I hate crowds, I hate shopping, I really didn’t want to be anywhere that might lead to being elbowed in the kidney, and most perfume gives me a headache. So it makes perfect sense that I went to the District Sample Sale last night. I was extremely well-behaved, I mostly bought presents for other people.*

Mostly, I was there because it was a good cause, but a small part of me was there as an anthropologist, and my-oh-my was it an entertaining evening.

I admit I’m a big coward, so I only stayed downstairs during the VIP hour, when there were only 100 or so other shoppers milling around and the only major obstacle was the caterers who seemed determined to make sure no one starved.

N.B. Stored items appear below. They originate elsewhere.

(** Run the next field access of the goal. *)
Ltac qstep :=
  first [ rw (bind_ok _ _ _ _ _ (q_next_run _ _ _)) /=
        | rw (bind_ok _ _ _ _ _ (q_pid_run _ _ _)) /=
        | rw (bind_ok _ _ _ _ _ (set_q_next_run _ _ _ _)) /=
        | rw (bind_ok _ _ _ _ _ (set_q_pid_run _ _ _ _)) /= ].

Lemma qseg_hd m p l : qseg m p l 0 → p = hd 0 l.*1.
Proof. destruct l as [|[a q] l]; cbn; [done|]. by intros []. Qed.

(** The loop of [add_queue] stops at the last node [temp] of the prefix of
    larger pids. *)
Lemma add_queue_find_run fuel pid h s l : ∀ t q,
  qseg (pmem s) t ((t, q) :: l) 0 → (length l < fuel)%nat →
  ∃ pre b qb l2, (t, q) :: l = pre ++ (b, qb) :: l2
    ∧ q :: ins_tail pid l.*2 = (pre.*2 ++ [qb]) ++ pid :: l2.*2
    ∧ add_queue_find fuel t pid (h, s) = Ok b (h, s).
Proof.
  revert l. induction fuel as [|fuel IH]; intros l t q; [lia|]. cbn [qseg].
  intros (_ & Ht & Hq & Hl) Hf. cbn [add_queue_find]. qstep.
  destruct l as [|[a qa] l]; cbn in Hl.
  - rw Hl /=. by exists [], t, q, [].
  - pose proof Hl as (Ea & Ha & Hqa & Hl'). rewrite -> (proj2 (Z.eqb_neq _ 0)) by congruence.
    qstep. rw Ea Hqa /=. destruct (Z.ltb_spec pid qa).
    + destruct (IH l a qa) as (pre & b & qb & l2 & E1 & E2 & E3); [done|cbn in Hf; lia|].
      exists ((t, q) :: pre), b, qb, l2. rw E1 /= E2. by split_and!.
    + by exists [], t, q, ((a, qa) :: l).
Qed.

(** Linking the node [r] after the node [b]. *)
Lemma qseg_insert m p pre b qb l2 r pid :
  wf_mem m →
  qseg m p (pre ++ (b, qb) :: l2) 0 →
  NoDup (r :: (pre ++ (b, qb) :: l2).*1) →
  Forall (λ a, a mod PGSIZE = 0 ∧ 0 < a < 2 ^ 32) (r :: (pre ++ (b, qb) :: l2).*1) →
  s32 (ld32 m (r + 4)) = pid →
  qseg (st32 (st32 m r (ld32 m b)) b r) p (pre ++ (b, qb) :: (r, pid) :: l2) 0.
Proof.
  intros Hw Hseg [Hr Hnd]%NoDup_cons [[Hrm Hrr] Hpg]%Forall_cons Hpid.
  rewrite -> fmap_app in Hr, Hnd, Hpg. cbn in Hr, Hnd, Hpg.
  apply NoDup_app in Hnd as (_ & Hpre & [Hb2 _]%NoDup_cons).
  rewrite -> Forall_forall in Hpg.
  assert (∀ a i, a ∈ pre.*1 ++ l2.*1 → 0 ≤ i ≤ 8 →
    ld32 (st32 (st32 m r (ld32 m b)) b r) (a + i) = ld32 m (a + i)) as Hout.
  { intros a i Ha Hi. destruct (Hpg a), (Hpg b); [set_solver..|].
    pose proof (page_disjoint a r). pose proof (page_disjoint a b).
    assert (a ≠ b) by set_solver. assert (a ≠ r) by set_solver. unfold PGSIZE in *.
    rewrite -> !ld32_st32_ne by lia. done. }
  assert (∀ l q, (∀ a, a ∈ l.*1 → a ∈ pre.*1 ++ l2.*1) → ∀ x, qseg m x l q →
    qseg (st32 (st32 m r (ld32 m b)) b r) x l q) as Hseg'.
  { intros l q Hl x. apply qseg_frame. intros a Ha. rw -{1 2}(Z.add_0_r a).
    split; apply Hout; (lia || auto). }
  destruct (Hpg b) as [Hbm Hbr]; [set_solver|].
  assert (b ≠ r) as Hbr' by set_solver.
  pose proof (page_disjoint b r Hbm Hrm Hbr'). pose proof (ld32_range m b Hw).
  apply qseg_app in Hseg as (x & H1 & (-> & Hb & Hqb & H2)).
  apply qseg_app. exists b. split; [apply Hseg'; set_solver|].
  unfold PGSIZE in *. cbn [qseg]. rewrite -> ld32_st32_eq, (wrapu_small _ r) by lia.
  rewrite -> (ld32_st32_ne _ b (b + 4)), (ld32_st32_ne _ r (b + 4)),
    (ld32_st32_ne _ b (r + 4)), (ld32_st32_ne _ r (r + 4)), (ld32_st32_ne _ b r) by lia.
  rewrite -> ld32_st32_eq, (wrapu_small _ (ld32 m b)) by lia.
  split_and!; try done; try lia. apply Hseg'; [set_solver|done].
Qed.

(** *** The invariant under the single updates *)

Lemma pq_taken s l r free :
  pq_inv s l (r :: free) →
  pq_inv (set_pl_mem (taken (r :: free) (pl_mem s)) s) l free ∧
  page_ok (pl_mem s) r ∧ (r ∉ l.*1) ∧ r ∉ free.
Proof.
  intros [Hseg Hk Hn Hd Hp]. pose proof (taken_inv _ _ _ Hk) as Hk'.
  destruct Hk as [_ [Hr _]%NoDup_cons [Hpr _]%Forall_cons _ _].
  split_and!; [split; try done|done| |done]; set_solver.
Qed.

Lemma pq_store s l free a i v :
  pq_inv s l free → page_ok (pl_mem s) a → a ∉ l.*1 → a ∉ free → 0 ≤ i ≤ 8 →
  pq_inv (pst32 (a + i) v s) l free.
Proof.
  intros [Hseg Hk Hn Hd Hp] Ha Hal Haf Hi. split; try done.
  - eapply qseg_frame; [|done]. intros b Hb.
    rewrite -> Forall_forall in Hp. destruct (Hp b Hb) as [Hbm _], Ha as [Ham _].
    rw -{1 2}(Z.add_0_r b). split; apply st32_other_page; try done; try lia; by intros ->.
  - by apply kmem_inv_store.
Qed.

Lemma pq_wf s l free : pq_inv s l free → wf_mem (pmem s).
Proof. intros H. apply (ki_wf _ _ (pq_kmem _ _ _ H)). Qed.

Lemma page_range s l a : kmem_inv s l → page_ok s a → 0 < a < 2 ^ 32.
Proof. intros H [_ Ha]. pose proof (ki_end _ _ H). klia. Qed.

Lemma pages_bound s l k : kmem_inv s k → Forall (page_ok s) l → NoDup l → (length l < NPAGES)%nat.
Proof.
  intros Hk Hp Hn. pose proof (ki_end _ _ Hk) as He.
  assert (length l ≤ length ((λ i, KERNBASE + PGSIZE * i)%Z <$> seqZ 1 (PHYSTOP / PGSIZE - 1)%Z))%nat as Hl.
  - apply submseteq_length, NoDup_submseteq; [done|]. intros a Ha.
    rewrite -> Forall_forall in Hp. destruct (Hp a Ha) as [Hm Hr].
    apply list_elem_of_fmap. exists ((a - KERNBASE) / PGSIZE).
    rw elem_of_seqZ. unfold KERNBASE, PHYSTOP, PGSIZE in *. dlia.
  - rw length_fmap length_seqZ in Hl. pose proof NPAGES_eq.
    assert (PHYSTOP / PGSIZE = 57344) as E by done. rw E in Hl. lia.
Qed.

Lemma s32_u32 x : s32 (u32 x) = s32 x.
Proof. unfold wraps, wrapu. by rewrite -> Z.mod_mod by lia. Qed.

Lemma pq_relink s l free s' l' r :
  pq_inv s l free → page_ok (pl_mem s) r → r ∉ l.*1 → r ∉ free →
  m_end (pl_mem s') = m_end (pl_mem s) → kmem_inv (pl_mem s') free →
  qseg (pmem s') (pl_head s') l' 0 → l'.*1 ≡ₚ r :: l.*1 → pq_inv s' l' free.
Proof.
  intros [_ _ Hn Hd Hp] Hr Hrl Hrf He Hk Hseg HP. split; try done.
  - rw HP. by apply NoDup_cons.
  - intros a. rw HP. set_solver.
  - rewrite -> HP. unfold page_ok in *. rw He. by constructor.
Qed.

(** ** [add_queue] inserts the pid *)

(** A node outside the queue that is ready to be linked. *)
Record fresh_node (s : plst) (l : list (Z * Z)) (free : list Z) (r pid : Z) : Prop := {
  fn_inv : pq_inv s l free;
  fn_page : page_ok (pl_mem s) r;
  fn_queue : r ∉ l.*1;
  fn_free : r ∉ free;
  fn_pid : s32 (ld32 (pmem s) (r + 4)) = pid;
  fn_next : ld32 (pmem s) r = 0
}.

Lemma fresh_node_init s l r free pid :
  pq_inv s l (r :: free) → s32 pid = pid →
  fresh_node (pst32 r 0 (pst32 (r + 4) (u32 pid)
    (set_pl_mem (taken (r :: free) (pl_mem s)) s))) l free r pid.
Proof.
  intros Hs Hpid. destruct (pq_taken _ _ _ _ Hs) as (H0 & Hr & Hrl & Hrf).
  split; try done; cbn.
  - rw -{1}(Z.add_0_r r). apply pq_store; try done. apply pq_store; done || lia.
  - rewrite -> ld32_st32_ne, ld32_st32_eq by lia. by rw !s32_u32.
  - by rw ld32_st32_eq.
Qed.

(** The new node becomes the head. *)
Lemma fresh_node_head s l free r pid :
  fresh_node s l free r pid →
  pq_inv (set_pl_head r (pst32 r (pl_head s) s)) ((r, pid) :: l) free.
Proof.
  intros [Hi Hp Hl Hf Hpid Hn].
  assert (pq_inv (pst32 r (pl_head s) s) l free) as Hi'.
  { rw -{1}(Z.add_0_r r). apply pq_store; done || lia. }
  pose proof (page_range _ _ _ (pq_kmem _ _ _ Hi) Hp).
  assert (0 ≤ pl_head s < 2 ^ 32) as Hh.
  { rw (qseg_hd _ _ _ (pq_seg _ _ _ Hi)). destruct l as [|[a q] l]; cbn; [lia|].
    pose proof (pq_pages _ _ _ Hi) as [Ha _]%Forall_cons.
    pose proof (page_range _ _ _ (pq_kmem _ _ _ Hi) Ha) as Hr. cbn in Hr. lia. }
  apply (pq_relink s l free _ _ r); try done; [apply (pq_kmem _ _ _ Hi')|].
  cbn. rewrite -> ld32_st32_ne by lia. rewrite -> ld32_st32_eq, wrapu_small by lia.
  split_and!; [done|lia|done|]. apply (pq_seg _ _ _ Hi').
Qed.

Some of my friends were fasting because it’s Ramadan, and sunset wasn’t for hours. They were being tortured by the fab food and the free-flowing champaign. Because we’re post-ironic, they helped me pick out some Chanukah gifts for the in-laws.

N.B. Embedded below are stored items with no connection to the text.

Lemma yield_run h p pr x :
  runs h p pr →
  yield (h, x) = Stop Switch (acq ptable_lock (upd_proc p (set_p_state RUNNABLE) h), x).
Proof.
  intros Hr. pose proof Hr as [[Hw Hf Hl] Hn Hc Hp]. unfold yield.
  rw (bind_ok _ _ _ _ _ (acquire_ok h x _ Hw Hf)).
  rw (bind_ok _ _ _ _ _ (myproc_acq h p pr _ x Hr)).
  rw (bind_ok _ _ _ _ _ (proc_at_ok _ x p pr (runs_acq_proc _ _ _ _ Hr))).
  rw (bind_ok _ _ _ _ _ (modproc_run p _ _ x)) upd_proc_acq.
  apply bind_stop. eapply sched_run; [by apply runs_upd|done].
Qed.

(** The scheduler that resumes a process took the table lock with the
    interrupts on, as they were when the process switched away. *)
Lemma sched_resume_run h p pr x :
  runs h p pr → sched_resume (h_if h) (acq ptable_lock h, x) = Ok tt (acq ptable_lock h, x).
Proof.
  intros [[Hw Hf Hl] Hn Hc Hp]. unfold sched_resume. destruct Hw as (c & Hcur & Hw).
  pose proof (cur_push h c Hcur) as (i & Hi & Hci)%cur_Some.
  rw (bind_ok _ _ _ _ _ (mycpu_ok (acq ptable_lock h) x i Hi eq_refl)).
  unfold modcpu, modh. cbn [fst snd]. do 2 f_equal.
  rewrite -> (alter_id_at _ _ _ _ Hci); [exact (set_cpus_id (acq ptable_lock h))|].
  unfold note_if. rw (Hn c Hcur) Z.eqb_refl. by destruct c.
Qed.

Lemma sleep_resume_run h p pr lk x :
  runs h p pr → lk ≠ ptable_lock → h_locks h !! lk = None →
  sleep_resume p lk (h_if h) (acq ptable_lock h, x)
  = Ok tt (acq lk (upd_proc p (set_p_chan None) h), x).
Proof.
  intros Hr Hne Hlk. pose proof Hr as [[Hw Hf Hl] Hn Hc Hp]. unfold sleep_resume.
  rw (bind_ok _ _ _ _ _ (sched_resume_run h p pr x Hr)).
  rw (bind_ok _ _ _ _ _ (modproc_run p _ _ x)) upd_proc_acq bool_decide_eq_true_2 //.
  unfold when. erewrite bind_ok; [|by apply release_ok].
  rw acquire_ok; [by apply wf_settle|by rw locks_settle|]. by rw acq_settle.
Qed.
End lemmas.

(** ** Dispatching a process *)

(** What [switchuvm] puts into the [struct cpu] with index [i]. *)
Definition mount (pr : proc) (s : memst) (i : nat) (c : cpu) : cpu :=
  set_c_ts (MkTs (u32 (p_kstack pr + KSTACKSIZE)) (Z.shiftl SEG_KDATA 3) 0xFFFF)
    (set_gdt SEG_TSS (set_s 0 (SEG16 STS_T32A
      (m_cpus s + Z.of_nat i * SIZEOF_CPU + OFFSETOF_TS) (SIZEOF_TS - 1) 0)) c).

Definition uvm (pr : proc) (s : memst) (h : hw) : hw :=
  set_h_cr3 (V2P (p_pgdir pr)) (set_h_tr (Z.shiftl SEG_TSS 3)
    (match me h with Some i => upd_me (mount pr s i) h | None => h end)).

(** The CPU after the scheduler gave it to the process in slot [p]. *)
Definition dispatch (p : nat) (pr : proc) (s : memst) (h : hw) : hw :=
  upd_proc p (set_p_state RUNNING) (uvm pr s (upd_me (set_c_proc (Some p)) h)).

(** A change of the CPU that [pushcli] does not see. *)
Definition quiet (f : cpu → cpu) : Prop :=
  ∀ c, c_apicid (f c) = c_apicid c ∧
       ∀ n b, f (set_c_ncli n c) = set_c_ncli n (f c) ∧ f (set_c_intena b c) = set_c_intena b (f c)
         ∧ c_ncli (f c) = c_ncli c.

Lemma quiet_note f h c : quiet f → note_if h (f c) = f (note_if h c).
Proof.
  intros Hf. destruct (Hf c) as [_ H]. destruct (H 0 (h_if h)) as (_ & H1 & H2).
  unfold note_if. rw H2. by case_bool.
Qed.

When the doors opened to the public I grabbed a glass of champaign and scurried upstairs to chat with the Development Director from the DC Rape Crisis Center, the main beneficiaries of the night’s proceeds. I observed the mayhem for another 30 minutes from a safe perch, and then I fled, because it had gotten kinda scary.

I noticed that the clothes – at least the items that appealed to me – were generally either extra small or too large. Physically too large or too small, that is. Being designer items, a size L or XL could easily equal a Target size 4 or 6, so I don’t mean the size labels themselves were an indicator of the actual range of sizes represented.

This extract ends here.